----- Material shown
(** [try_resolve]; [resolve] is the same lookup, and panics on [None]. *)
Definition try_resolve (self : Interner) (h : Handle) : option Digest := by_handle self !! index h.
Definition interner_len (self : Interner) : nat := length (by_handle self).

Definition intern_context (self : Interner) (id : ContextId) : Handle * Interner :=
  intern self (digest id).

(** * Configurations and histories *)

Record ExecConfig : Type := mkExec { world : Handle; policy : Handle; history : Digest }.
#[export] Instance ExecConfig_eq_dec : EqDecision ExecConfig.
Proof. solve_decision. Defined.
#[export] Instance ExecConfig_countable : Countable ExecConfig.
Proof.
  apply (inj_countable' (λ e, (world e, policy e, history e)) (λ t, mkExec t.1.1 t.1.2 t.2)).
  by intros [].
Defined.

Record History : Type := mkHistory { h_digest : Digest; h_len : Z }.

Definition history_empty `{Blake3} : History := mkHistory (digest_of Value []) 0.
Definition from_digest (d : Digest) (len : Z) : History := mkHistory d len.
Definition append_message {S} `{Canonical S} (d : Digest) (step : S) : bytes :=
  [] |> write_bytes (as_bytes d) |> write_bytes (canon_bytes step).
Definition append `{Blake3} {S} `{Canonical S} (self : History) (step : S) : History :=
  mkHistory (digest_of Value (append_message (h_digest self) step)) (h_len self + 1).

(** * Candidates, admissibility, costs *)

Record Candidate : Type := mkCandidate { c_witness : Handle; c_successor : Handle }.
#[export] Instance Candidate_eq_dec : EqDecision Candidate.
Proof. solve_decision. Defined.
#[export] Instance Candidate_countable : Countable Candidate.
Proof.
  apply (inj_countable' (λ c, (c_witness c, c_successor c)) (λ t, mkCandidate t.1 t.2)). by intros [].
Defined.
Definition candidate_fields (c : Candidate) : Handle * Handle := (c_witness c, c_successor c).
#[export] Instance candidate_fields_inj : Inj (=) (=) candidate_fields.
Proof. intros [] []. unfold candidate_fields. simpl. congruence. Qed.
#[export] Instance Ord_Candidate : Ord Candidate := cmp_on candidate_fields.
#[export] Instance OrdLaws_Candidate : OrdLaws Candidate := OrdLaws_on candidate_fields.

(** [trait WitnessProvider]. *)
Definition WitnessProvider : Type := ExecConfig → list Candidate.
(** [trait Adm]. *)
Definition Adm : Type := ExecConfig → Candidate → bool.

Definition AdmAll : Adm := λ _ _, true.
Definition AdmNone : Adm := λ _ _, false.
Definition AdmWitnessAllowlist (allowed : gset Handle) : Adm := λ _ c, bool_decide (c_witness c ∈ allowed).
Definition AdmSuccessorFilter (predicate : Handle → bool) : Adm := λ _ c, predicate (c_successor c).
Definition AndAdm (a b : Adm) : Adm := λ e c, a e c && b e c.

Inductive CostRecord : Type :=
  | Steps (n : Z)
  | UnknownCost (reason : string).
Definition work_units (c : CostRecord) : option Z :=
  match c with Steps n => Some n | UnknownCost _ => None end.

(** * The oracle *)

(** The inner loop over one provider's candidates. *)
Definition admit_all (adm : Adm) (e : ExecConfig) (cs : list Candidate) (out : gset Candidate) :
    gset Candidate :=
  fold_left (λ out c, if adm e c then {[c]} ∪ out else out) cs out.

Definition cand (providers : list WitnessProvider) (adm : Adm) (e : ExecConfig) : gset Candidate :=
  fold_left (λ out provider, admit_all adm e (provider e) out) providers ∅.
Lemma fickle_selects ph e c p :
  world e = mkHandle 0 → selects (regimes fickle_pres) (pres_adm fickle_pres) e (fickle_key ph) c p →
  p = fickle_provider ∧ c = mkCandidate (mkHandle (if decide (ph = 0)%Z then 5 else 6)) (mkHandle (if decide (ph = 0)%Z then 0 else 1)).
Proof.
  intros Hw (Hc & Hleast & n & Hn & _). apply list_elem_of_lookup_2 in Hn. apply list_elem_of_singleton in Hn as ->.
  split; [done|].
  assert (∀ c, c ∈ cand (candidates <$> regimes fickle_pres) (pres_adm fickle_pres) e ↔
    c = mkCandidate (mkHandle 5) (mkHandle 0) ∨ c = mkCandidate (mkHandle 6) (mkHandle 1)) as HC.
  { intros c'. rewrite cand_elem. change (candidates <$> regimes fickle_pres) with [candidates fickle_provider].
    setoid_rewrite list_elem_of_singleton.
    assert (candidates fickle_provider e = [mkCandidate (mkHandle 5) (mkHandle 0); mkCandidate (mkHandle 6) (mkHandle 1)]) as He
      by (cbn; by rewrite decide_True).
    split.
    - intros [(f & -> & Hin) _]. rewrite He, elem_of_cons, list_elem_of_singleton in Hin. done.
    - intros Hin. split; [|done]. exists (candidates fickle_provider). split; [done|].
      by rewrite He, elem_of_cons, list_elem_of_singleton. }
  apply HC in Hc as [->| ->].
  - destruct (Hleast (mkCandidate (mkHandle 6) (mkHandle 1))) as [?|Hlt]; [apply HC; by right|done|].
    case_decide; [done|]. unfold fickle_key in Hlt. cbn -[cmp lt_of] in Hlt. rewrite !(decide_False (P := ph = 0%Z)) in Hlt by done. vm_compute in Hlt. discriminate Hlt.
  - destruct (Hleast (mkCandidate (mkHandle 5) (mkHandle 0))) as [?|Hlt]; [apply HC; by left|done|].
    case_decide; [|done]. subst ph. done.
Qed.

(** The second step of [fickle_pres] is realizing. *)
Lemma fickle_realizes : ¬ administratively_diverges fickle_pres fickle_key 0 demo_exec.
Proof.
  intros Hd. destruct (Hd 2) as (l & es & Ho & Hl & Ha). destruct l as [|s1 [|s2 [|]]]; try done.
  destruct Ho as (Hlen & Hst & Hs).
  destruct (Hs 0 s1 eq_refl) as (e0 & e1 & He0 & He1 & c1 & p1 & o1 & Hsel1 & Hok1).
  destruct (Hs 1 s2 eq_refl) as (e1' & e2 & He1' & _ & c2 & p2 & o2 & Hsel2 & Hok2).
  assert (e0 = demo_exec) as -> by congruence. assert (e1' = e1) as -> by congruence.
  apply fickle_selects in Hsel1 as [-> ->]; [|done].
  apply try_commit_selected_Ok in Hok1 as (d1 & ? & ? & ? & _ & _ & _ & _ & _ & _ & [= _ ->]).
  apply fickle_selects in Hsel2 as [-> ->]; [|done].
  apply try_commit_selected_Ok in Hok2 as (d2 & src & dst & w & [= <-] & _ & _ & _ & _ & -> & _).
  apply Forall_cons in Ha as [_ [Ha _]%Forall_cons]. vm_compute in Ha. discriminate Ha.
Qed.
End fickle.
----------
Your task:
What you output must match the lines from the beginning of the material through the line with "(** * Configurations and histories *)" exactly, both ends included.

Answer section:
(** [try_resolve]; [resolve] is the same lookup, and panics on [None]. *)
Definition try_resolve (self : Interner) (h : Handle) : option Digest := by_handle self !! index h.
Definition interner_len (self : Interner) : nat := length (by_handle self).

Definition intern_context (self : Interner) (id : ContextId) : Handle * Interner :=
  intern self (digest id).

(** * Configurations and histories *)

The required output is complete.